2. Há cerca de um ano, aconteceu o improvável reencontro de Katzgraben no Pop Cave (Prata da Casa, 2019) com um improviso eletrónico ambiental de cerca de vinte e cinco minutos. Terminou com um 'encontremo-nos daqui a 10 anos', mensagem profética para uma década imprevisível (repare-se que eu já nem estou aqui a pensar no ano de 2020, o ano da pandemia; estou antes a pensar em intervalos maiores de décadas) e momento fulcral para uma quebra do duo e a criação de duas dimensões paralelas. O ensaio ficou por ali (nada fizemos com aquela colagem de sonsa), mas o RP partiu de vez para os sintetizadores modulares e eu para os confins do MAX/MSP (um pouco aos solavancos, diga-se), e acabamos por dar um novo sopro a uma ideia antiga de colaborações à distância: a gutta-percha reavivou-se no Bandcamp para algumas experiências sónicas solitárias. Fica a ideia de uma colaboração apenas como plataforma porque as colaborações em que misturamos ideias são cada vez mais raras.
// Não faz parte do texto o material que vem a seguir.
(** * Layout engine of the Solana memory viewer

    A shallow embedding of [src/components/memory-viewer.tsx] (the
    multi-account viewer component) and the properties of its layout
    engine: region expansion, offsets, row count, displayed byte values,
    cell colours, little-endian encoding and the parameter handlers;
    then of the legend, the clicks and the rows of the grid, of the
    change handler of the text input component, and of the single-account
    viewer, which is compared with the multi-account one.

    Conventions of the embedding.
    - A JavaScript [number] that holds an integer is a [Z]; [NaN] is the
      [None] of an [option Z].  The rounding of integers above 2^53 to the
      nearest double is not modelled: every integer is taken as exact.
    - A JavaScript string is a [string]; its characters are the code units
      below 256.
    - [undefined] (an array hole or an out-of-range read) is the [None] of
      an [option].
    - The React state of the component is the record [State]; every
      [useMemo]/[useCallback] value is a function of the state. *)

From Stdlib Require Import ZArith List String Ascii Bool Lia.
Import ListNotations.

Open Scope string_scope.
Open Scope list_scope.
Open Scope Z_scope.

(** ** The JavaScript primitives the component calls *)

Module JS.

(** The digit characters of [Number.prototype.toString(radix)]:
    0-9 then a-z. *)
Definition digit_char (d : Z) : ascii :=
  if d <? 10 then ascii_of_N (Z.to_N (48 + d)) else ascii_of_N (Z.to_N (87 + d)).

Fixpoint digits_of (radix : Z) (fuel : nat) (n : Z) : string :=
  match fuel with
  | O => EmptyString
  | S f =>
      if n <? radix then String (digit_char n) EmptyString
      else (digits_of radix f (n / radix)
            ++ String (digit_char (n mod radix)) EmptyString)%string
  end.

(** A number of at most [Z.log2 n + 1] bits has at most that many digits. *)
Definition digits (radix : Z) (n : Z) : string :=
  digits_of radix (S (Z.to_nat (Z.log2 n))) n.

(** [n.toString(radix)] for an integer [n] (radix 10 is also what a
    template literal prints; JavaScript switches to exponent notation from
    1e21 on, which no value of the component reaches in a region name). *)
Definition toString (radix : Z) (n : Z) : string :=
  if n <? 0 then String "-" (digits radix (- n)) else digits radix n.

Fixpoint repeat_char (c : ascii) (k : nat) : string :=
  match k with
  | O => EmptyString
  | S k' => String c (repeat_char c k')
  end.

(** [s.padStart(len, c)] for a one-character filler. *)
Definition padStart (len : nat) (c : ascii) (s : string) : string :=
  (repeat_char c (len - String.length s) ++ s)%string.

(** The value of a digit character, for [parseInt]. *)
Definition digit_value (c : ascii) : option Z :=
  let n := Z.of_N (N_of_ascii c) in
  if (48 <=? n) && (n <=? 57) then Some (n - 48)
  else if (97 <=? n) && (n <=? 122) then Some (n - 87)
  else if (65 <=? n) && (n <=? 90) then Some (n - 55)
  else None.

(** The longest prefix of radix-[radix] digits, read left to right;
    [acc] is [None] as long as no digit has been read. *)
Fixpoint parse_digits (radix : Z) (s : string) (acc : option Z) : option Z :=
  match s with
  | EmptyString => acc
  | String c rest =>
      match digit_value c with
      | Some d =>
          if d <? radix
          then parse_digits radix rest
                 (Some (match acc with Some a => a * radix + d | None => d end))
          else acc
      | None => acc
      end
  end.

(** White space that [parseInt] skips: TAB, LF, VT, FF, CR, SP, NBSP. *)
Definition isWhiteSpace (c : ascii) : bool :=
  let n := Z.of_N (N_of_ascii c) in
  ((9 <=? n) && (n <=? 13)) || (n =? 32) || (n =? 160).

Fixpoint trimStart (s : string) : string :=
  match s with
  | EmptyString => EmptyString
  | String c rest => if isWhiteSpace c then trimStart rest else s
  end.

Definition is_x (c : ascii) : bool :=
  Ascii.eqb c "x"%char || Ascii.eqb c "X"%char.
Lemma check_screen_seen_or_found m0 (entry : screen World) :
  moves (same_seen_or_found m0) (check_screen drv catalog entry)
    (same_seen_or_found m0).
Proof.
  unfold check_screen.
  apply (moves_bind _ (same_seen_or_found m0) _); [prim; assumption| |done].
  intros _.
  apply (moves_bind _ (same_seen_or_found m0) _); [prim; assumption| |done].
  intros [|]; [|apply moves_ret].
  apply (moves_bind _ (λ m, screen_found m = true) _); [prim; done| |by right].
  intros _.
  apply (moves_weaken _ (λ m, screen_found m = true) _ (λ m, screen_found m = true));
    [|done|by right].
  apply (moves_bind _ (λ m, screen_found m = true) _); [prim; assumption| |done].
  intros seen. destruct (decide _); [apply moves_ret|].
  apply handle_screen_keeps_found.
Qed.

Lemma scan_seen_or_found m0 (screens : list (screen World)) :
  moves (same_seen_or_found m0) (scan drv catalog screens) (same_seen_or_found m0).
Proof.
  induction screens as [|entry rest IH]; simpl; [apply moves_ret|].
  apply (moves_bind _ (same_seen_or_found m0) _); [| |done].
  - unfold scan_screen.
    apply (moves_try _ (same_seen_or_found m0) _);
      [apply check_screen_seen_or_found| |done].
    intros [msg|cls msg|cls msg]; walk assumption.
  - intros [|]; [apply IH|apply moves_ret].
Qed.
Pode-se mesmo dizer que é já um hábito em perigo de extinção.
3. Mais difícil tem sido reencontrar as ideias de 2019 programadas via MAX-MSP. Foi para um picnic freak do NIB que surgiram algumas ideias de improvisos com a imprevisibilidade dos botões (nesta altura Katzgraben era uma miragem) e a continuidade disto acabou por acontecer algures entre o Bandcamp da gutta-percha e o Bandcamp de uma ideia de corti-cose com field recordings, ou life recordings como ouvi alguém dizer de uma forma muito mais acertada. O corti-cose é uma tentativa (quase fora de prazo) de dar algum sentido às gravações que fui acumulando ao longo dos anos e de ocupar melhor o meu tempo a arrumar sons como quem arruma fotografias em álbuns. A paragem de 2020 parece fazer mais sentido a arrumar gavetas do que a continuar a criar rascunhos para encher mais gavetas. Assim sendo, comecei a agrupar tudo por temas ou a tentar justapor ideias díspares na mesma linha cronológica. O resultado, nunca muito previsível, tanto pode ser a contemplação de sons abstratos que, muito provavelmente, só eu consigo identificar (quando consigo), como também conversas com avós, os primeiros sons de uma criança ou viagens de comboio. O mais difícil disto é dar continuidade sem perder o alcance do presente. Ou seja, terei de ser mais rápido a organizar os sons de modo a conseguir apanhar o ritmo daquilo que continuo a gravar.
4. 2019 soou a despedida. Toquei duas vezes. Uma, no picnic freak (a segunda vez que fiz algo só) e outra no Prata da Casa, e fiquei sempre com uma 'ressaca' danada de nunca mais querer voltar a fazer o mesmo. A principal razão dessa 'ressaca' é o facto destas coisas apenas acontecerem ocasionalmente, uma ou duas vezes por ano, e não havendo sedimento, alguma regularidade, não me parece fazer muito sentido sair do ermo só para dizer que isto ou aquilo poderia ter outra dimensão se fosse feito mais vezes. Tudo soa a inacabado. E foi muito nesse estado de alma que lá fui até à casa do RL com o FC gravar alguns improvisos em pleno verão de covid, sem saber muito bem se deveria estar mesmo ali ou em casa a imaginar filmes sozinho. Faz diferença um verdadeiro encontro? Faz, certamente. Ouvi ontem (finalmente) as gravações e fiquei com uma primeira impressão que ficámos com um registo de peças ambientais, algo que foge bastante ao típico improviso surdo do NIB. São duas horas a precisar de alguns arranjos e golpes de ninja. Mas 2020 foi só isso.